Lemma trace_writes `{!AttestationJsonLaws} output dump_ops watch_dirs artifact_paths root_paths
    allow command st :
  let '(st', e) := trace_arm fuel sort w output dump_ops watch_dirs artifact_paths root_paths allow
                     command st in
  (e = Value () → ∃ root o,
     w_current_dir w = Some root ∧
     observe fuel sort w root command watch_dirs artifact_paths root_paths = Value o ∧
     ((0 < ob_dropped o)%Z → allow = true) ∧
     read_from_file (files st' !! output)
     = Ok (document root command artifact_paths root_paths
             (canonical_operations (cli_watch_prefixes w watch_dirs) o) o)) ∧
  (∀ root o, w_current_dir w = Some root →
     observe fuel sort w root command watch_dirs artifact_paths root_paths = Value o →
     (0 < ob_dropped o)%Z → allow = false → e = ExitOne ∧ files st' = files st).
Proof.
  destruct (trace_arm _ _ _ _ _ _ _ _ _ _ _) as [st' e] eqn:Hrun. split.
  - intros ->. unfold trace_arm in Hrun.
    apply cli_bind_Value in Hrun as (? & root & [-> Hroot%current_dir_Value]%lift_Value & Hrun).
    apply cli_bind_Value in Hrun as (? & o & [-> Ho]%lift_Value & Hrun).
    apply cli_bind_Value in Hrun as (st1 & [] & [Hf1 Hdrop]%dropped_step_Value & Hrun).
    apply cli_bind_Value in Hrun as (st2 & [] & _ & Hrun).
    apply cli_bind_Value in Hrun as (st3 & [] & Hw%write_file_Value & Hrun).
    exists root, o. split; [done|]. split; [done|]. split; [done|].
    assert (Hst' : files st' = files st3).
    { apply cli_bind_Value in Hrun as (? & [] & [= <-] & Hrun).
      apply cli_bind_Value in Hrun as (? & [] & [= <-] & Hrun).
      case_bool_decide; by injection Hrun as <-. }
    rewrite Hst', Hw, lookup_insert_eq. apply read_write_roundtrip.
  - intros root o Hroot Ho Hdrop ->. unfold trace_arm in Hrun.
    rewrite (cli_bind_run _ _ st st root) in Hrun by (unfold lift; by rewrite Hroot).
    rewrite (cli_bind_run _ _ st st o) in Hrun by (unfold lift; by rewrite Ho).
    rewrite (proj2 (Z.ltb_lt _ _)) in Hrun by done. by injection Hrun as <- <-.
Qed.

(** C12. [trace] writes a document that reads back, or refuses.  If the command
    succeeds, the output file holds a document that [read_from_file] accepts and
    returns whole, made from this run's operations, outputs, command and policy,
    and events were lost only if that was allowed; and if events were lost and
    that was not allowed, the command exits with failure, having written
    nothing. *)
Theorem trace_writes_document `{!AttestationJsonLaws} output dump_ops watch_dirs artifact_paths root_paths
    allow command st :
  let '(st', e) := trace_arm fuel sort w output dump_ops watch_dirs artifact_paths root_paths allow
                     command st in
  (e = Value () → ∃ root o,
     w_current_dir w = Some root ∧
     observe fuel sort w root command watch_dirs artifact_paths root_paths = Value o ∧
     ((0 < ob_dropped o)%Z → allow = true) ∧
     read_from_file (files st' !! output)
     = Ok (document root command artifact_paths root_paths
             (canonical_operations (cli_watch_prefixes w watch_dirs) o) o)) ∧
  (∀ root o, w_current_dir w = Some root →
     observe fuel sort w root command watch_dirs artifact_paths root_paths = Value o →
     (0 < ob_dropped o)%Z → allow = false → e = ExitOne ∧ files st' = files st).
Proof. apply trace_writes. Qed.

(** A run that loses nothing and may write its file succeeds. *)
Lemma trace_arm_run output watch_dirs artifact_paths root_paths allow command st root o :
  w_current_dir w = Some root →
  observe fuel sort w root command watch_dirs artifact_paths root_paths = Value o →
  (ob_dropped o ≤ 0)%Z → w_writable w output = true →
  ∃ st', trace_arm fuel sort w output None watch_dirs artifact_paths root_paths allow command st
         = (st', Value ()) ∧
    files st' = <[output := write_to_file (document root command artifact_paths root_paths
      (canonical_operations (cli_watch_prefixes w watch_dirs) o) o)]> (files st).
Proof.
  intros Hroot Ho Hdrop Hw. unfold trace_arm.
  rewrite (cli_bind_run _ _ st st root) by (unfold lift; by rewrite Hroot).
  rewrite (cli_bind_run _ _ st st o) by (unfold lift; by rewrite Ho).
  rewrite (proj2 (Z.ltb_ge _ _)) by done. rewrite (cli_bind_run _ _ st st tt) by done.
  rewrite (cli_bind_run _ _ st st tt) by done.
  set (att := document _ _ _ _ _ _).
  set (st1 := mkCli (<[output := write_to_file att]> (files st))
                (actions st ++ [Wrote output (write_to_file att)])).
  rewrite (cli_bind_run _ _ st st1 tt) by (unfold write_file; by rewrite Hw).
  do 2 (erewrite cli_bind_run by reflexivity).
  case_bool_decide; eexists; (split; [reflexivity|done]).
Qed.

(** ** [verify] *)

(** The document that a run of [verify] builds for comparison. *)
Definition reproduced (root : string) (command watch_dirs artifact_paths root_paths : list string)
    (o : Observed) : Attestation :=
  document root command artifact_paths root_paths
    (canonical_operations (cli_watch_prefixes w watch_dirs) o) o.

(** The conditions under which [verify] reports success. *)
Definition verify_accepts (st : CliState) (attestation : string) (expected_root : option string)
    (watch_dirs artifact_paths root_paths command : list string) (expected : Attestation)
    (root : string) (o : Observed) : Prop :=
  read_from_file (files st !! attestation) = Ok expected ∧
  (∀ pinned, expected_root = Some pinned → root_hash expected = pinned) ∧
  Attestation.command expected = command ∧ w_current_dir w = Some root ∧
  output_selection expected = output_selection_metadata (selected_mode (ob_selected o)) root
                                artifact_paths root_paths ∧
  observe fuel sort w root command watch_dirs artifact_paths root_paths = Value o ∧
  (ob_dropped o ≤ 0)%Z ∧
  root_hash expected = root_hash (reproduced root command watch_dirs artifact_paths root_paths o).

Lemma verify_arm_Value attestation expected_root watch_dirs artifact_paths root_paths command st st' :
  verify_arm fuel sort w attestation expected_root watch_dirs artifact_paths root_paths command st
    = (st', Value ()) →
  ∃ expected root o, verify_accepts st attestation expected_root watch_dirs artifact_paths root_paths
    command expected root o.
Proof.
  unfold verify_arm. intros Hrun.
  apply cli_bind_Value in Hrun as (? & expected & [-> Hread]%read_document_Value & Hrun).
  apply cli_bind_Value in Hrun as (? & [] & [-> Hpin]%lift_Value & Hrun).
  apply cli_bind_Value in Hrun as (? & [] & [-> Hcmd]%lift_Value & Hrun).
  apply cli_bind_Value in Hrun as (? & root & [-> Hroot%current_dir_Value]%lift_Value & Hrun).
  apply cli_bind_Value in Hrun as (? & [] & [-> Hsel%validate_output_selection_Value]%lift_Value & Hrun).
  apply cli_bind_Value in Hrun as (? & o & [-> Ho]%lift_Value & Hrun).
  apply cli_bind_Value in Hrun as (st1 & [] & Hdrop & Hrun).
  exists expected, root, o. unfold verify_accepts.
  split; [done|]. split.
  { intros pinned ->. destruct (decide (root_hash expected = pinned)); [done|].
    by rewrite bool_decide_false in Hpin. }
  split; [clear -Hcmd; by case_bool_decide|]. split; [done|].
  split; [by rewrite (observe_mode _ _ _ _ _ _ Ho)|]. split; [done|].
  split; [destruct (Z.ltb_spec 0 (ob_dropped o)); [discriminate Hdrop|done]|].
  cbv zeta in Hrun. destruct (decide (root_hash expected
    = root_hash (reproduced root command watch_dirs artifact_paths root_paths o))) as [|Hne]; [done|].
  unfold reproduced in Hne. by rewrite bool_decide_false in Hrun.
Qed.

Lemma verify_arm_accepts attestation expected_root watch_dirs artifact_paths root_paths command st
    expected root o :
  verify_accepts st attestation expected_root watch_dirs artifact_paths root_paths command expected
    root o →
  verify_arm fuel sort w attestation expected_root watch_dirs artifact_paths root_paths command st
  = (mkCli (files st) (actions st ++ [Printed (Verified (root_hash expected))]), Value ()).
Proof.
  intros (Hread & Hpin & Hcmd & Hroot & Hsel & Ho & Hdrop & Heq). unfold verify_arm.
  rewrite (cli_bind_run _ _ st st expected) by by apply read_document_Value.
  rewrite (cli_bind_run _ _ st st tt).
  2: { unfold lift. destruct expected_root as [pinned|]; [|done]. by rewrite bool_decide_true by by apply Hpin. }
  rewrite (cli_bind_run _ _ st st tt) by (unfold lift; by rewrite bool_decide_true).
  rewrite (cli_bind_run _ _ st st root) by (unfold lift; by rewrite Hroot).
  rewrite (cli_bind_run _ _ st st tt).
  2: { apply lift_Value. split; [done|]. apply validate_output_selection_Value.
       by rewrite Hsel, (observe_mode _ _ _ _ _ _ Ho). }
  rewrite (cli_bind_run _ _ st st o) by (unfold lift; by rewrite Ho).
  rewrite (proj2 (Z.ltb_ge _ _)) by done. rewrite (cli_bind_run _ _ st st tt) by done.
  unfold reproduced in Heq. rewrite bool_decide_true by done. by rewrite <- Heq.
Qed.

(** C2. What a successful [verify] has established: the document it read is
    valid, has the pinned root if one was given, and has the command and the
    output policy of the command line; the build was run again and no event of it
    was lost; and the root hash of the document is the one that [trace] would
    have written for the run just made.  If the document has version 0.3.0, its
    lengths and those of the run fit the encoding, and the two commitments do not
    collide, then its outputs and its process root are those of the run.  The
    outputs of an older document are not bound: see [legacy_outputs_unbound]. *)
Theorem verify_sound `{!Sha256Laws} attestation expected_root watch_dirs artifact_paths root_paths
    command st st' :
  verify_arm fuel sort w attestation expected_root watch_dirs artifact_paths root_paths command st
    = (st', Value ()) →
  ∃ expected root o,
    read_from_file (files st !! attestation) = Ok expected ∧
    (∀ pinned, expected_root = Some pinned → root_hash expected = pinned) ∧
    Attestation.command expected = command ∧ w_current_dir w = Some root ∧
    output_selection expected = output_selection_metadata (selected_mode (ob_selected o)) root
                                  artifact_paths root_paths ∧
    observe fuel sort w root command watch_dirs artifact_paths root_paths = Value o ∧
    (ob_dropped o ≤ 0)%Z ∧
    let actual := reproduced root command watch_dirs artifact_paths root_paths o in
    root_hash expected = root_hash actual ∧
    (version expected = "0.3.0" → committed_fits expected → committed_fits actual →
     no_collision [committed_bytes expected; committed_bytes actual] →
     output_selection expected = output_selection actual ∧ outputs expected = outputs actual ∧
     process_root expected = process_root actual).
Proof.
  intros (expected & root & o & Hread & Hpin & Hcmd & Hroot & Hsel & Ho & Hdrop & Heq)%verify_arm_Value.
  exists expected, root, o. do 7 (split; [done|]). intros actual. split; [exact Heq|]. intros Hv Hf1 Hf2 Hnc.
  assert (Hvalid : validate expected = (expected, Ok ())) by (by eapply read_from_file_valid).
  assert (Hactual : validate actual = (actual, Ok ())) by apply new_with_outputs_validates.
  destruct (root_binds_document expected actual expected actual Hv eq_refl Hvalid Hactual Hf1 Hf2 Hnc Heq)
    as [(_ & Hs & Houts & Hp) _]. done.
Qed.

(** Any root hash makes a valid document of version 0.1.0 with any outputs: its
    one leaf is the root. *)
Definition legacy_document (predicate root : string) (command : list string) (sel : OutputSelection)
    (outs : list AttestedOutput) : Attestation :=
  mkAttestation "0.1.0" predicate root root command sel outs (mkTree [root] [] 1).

============================================================

**Goal of the exercise:** Using the data above, repeat exactly the lines that begin at the line with "(** Any root" and end at the line with "(outs : list", both ends included.

**Answer box:**
(** Any root hash makes a valid document of version 0.1.0 with any outputs: its
    one leaf is the root. *)
Definition legacy_document (predicate root : string) (command : list string) (sel : OutputSelection)
    (outs : list AttestedOutput) : Attestation :=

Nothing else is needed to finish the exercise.